This article presents three beginner-friendly experiments and three key analysis dimensions, using real-world failure cases, to demonstrate how to quickly identify performance issues such as CPU spikes, I/O bottlenecks, and distributed execution blocking using the [G]V$OB_ACTIVE_SESSION_HISTORY view.
ASH implementation principle
ASH functions like an automatic camera for the database, taking snapshots of all active sessions (such as those executing SQL) every second. These snapshots are stored in the GV$OB_ACTIVE_SESSION_HISTORY system view. The implementation principles are as follows:
Active session filtering mechanism
Records all tasks executed in the database and assigns a unique session_id to each task, including:
- User client connections to the database for executing SQL requests.
- Internal RPC executions.
- Background thread tasks, such as dump threads, Clog threads, and timer threads.
Only records the status of active sessions, and idle sessions are not recorded, including:
- Sessions executing SQL are considered active. If a session is in a Sleep state and not processing SQL requests, it is considered idle and will not be recorded.
- Background threads that are not executing tasks or waiting for new task scheduling are considered idle and will not be recorded.
- Sessions waiting for resources (such as locks, disk I/O) are marked with their waiting events (such as db file data read) by ASH.
Periodic sampling mechanism
Within each OBServer, there is a dedicated ASH thread that samples all active sessions in the database every second, recording their status. Specifically:
- Each row in
GV$OB_ACTIVE_SESSION_HISTORYrepresents the status of an active session at a specific moment. - If a session's workload is very short (e.g., less than 1 second), it might not be captured by ASH, similar to blinking during a photo. For such scenarios, it is recommended to repeat the workload and expand the query time range to ensure more reliable ASH statistics.
- Each row in
Circular buffer design
ASH snapshots are stored in a 30MB circular buffer. When the stored data exceeds 30MB, the oldest data is automatically overwritten.

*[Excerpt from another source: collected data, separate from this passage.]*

(** C5.  Without a primary marker: around the first ["<answer>"] the
    thinking is the text before it with ["<think>"] and ["</think>"]
    removed, stripped, and the action the text after it with ["</answer>"]
    removed, stripped; without ["<answer>"] too, the thinking is empty and
    the action the whole content. *)
Theorem secondary_form_and_fallback (content : str) :
  contains (py "finish(message=") content = false ->
  contains (py "do(action=") content = false ->
  (forall before after,
      content = before ++ py "<answer>" ++ after ->
      contains (py "<answer>") (before ++ removelast (py "<answer>")) = false ->
      parse_response content
      = (strip (remove (py "</think>") (remove (py "<think>") before)),
         strip (remove (py "</answer>") after)))
  /\ (contains (py "<answer>") content = false ->
      parse_response content = ([], content))
  /\ (forall stream,
         existsb has_token stream = true ->
         concat (content_fragments stream) = content ->
         truthy (strip (concat (reasoning_fragments stream))) = false ->
         exists r out,
           request clock stream = (Return r, out) /\
           (thinking r, action r) = parse_response content)
  /\ parse_response (py "<think>ok</think><answer>tap(x=10,y=20)</answer>")
     = (py "ok", py "tap(x=10,y=20)")
  /\ parse_response (py "just talking, no action")
     = (py "", py "just talking, no action").
Proof.
  intros H1 H2. split; [|split; [|split; [|split; reflexivity]]].
  3:{ intros stream Htok Hc Hr.
      destruct (request_returns clock stream Htok)
        as (r & out & E & Hrc & Ha & Ht).
      exists r, out. split; [exact E|].
      rewrite Ht, Ha, Hr, Hrc, Hc. symmetry. apply surjective_pairing. }
  - intros before after E Hfirst.
    unfold parse_response. rewrite H1, H2.
    assert (Hc : contains (py "<answer>") content = true).
    { apply contains_occurs. exists before, after. exact E. }
    rewrite Hc, E, (split1_first_occurrence _ _ _ Hfirst). reflexivity.
  - intros H3. unfold parse_response. now rewrite H1, H2, H3.
Qed.

(** C6.  A reasoning sub-stream that is not blank gives the thinking of the
    response: the concatenation of the reasoning fragments, stripped,
    whatever the content is. *)
Theorem reasoning_overrides_thinking (stream : list chunk) :
  truthy (strip (concat (reasoning_fragments stream))) = true ->
  exists r out,
    request clock stream = (Return r, out) /\
    thinking r = strip (concat (reasoning_fragments stream)).
Proof.
  intros H.
  assert (Htok : existsb has_token stream = true).
  { destruct (existsb has_token stream) eqn:E; [reflexivity|exfalso].
    assert (R : concat (reasoning_fragments stream) = []).
    { clear H. induction stream as [|ch stream IH]; [reflexivity|].
      simpl in E. apply orb_false_iff in E as [E1 E2].
      unfold reasoning_fragments. rewrite concat_fragments.
      fold reasoning_fragments. rewrite (IH E2), app_nil_r.
      unfold has_token in E1. apply orb_false_iff in E1 as [E1 _].
      destruct (reasoning_piece ch) as [[|c r]|]; simpl in *;
        [reflexivity|discriminate|reflexivity]. }
    rewrite R in H. discriminate H. }
  destruct (request_returns clock stream Htok) as (r & out & E & _ & _ & Ht).
  exists r, out. split; [exact E|]. now rewrite Ht, H.
Qed.

End ClientProperties.

(** C4, counterexample.  The lowest marker offset is not where
    [parse_response] splits when ["do(action="] comes before
    ["finish(message="]. *)
Lemma split_not_at_lowest_offset :
  let content := py "do(action=a)finish(message=b)" in
  contains (py "finish(message=") content = true /\
  contains (py "do(action=") content = true /\
  Client.lowest_offset Client.action_markers content = Some 0 /\
  Client.parse_response content = (py "do(action=a)", py "finish(message=b)") /\
  Client.parse_response content <> Client.split_at 0 content.
Proof.
  repeat split. intros H. discriminate H.
Qed.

In V4.2.5 BP3, the feature to automatically archive ASH data to WR before overwriting was introduced. However, in earlier versions, there was a risk of losing ASH history data. To preserve the latest ASH records, you can manually trigger a WR snapshot:
CALL DBMS_WORKLOAD_REPOSITORY.CREATE_SNAPSHOT();After executing this command, the current ASH snapshots not yet persisted to WR are persisted at a 10:1 ratio.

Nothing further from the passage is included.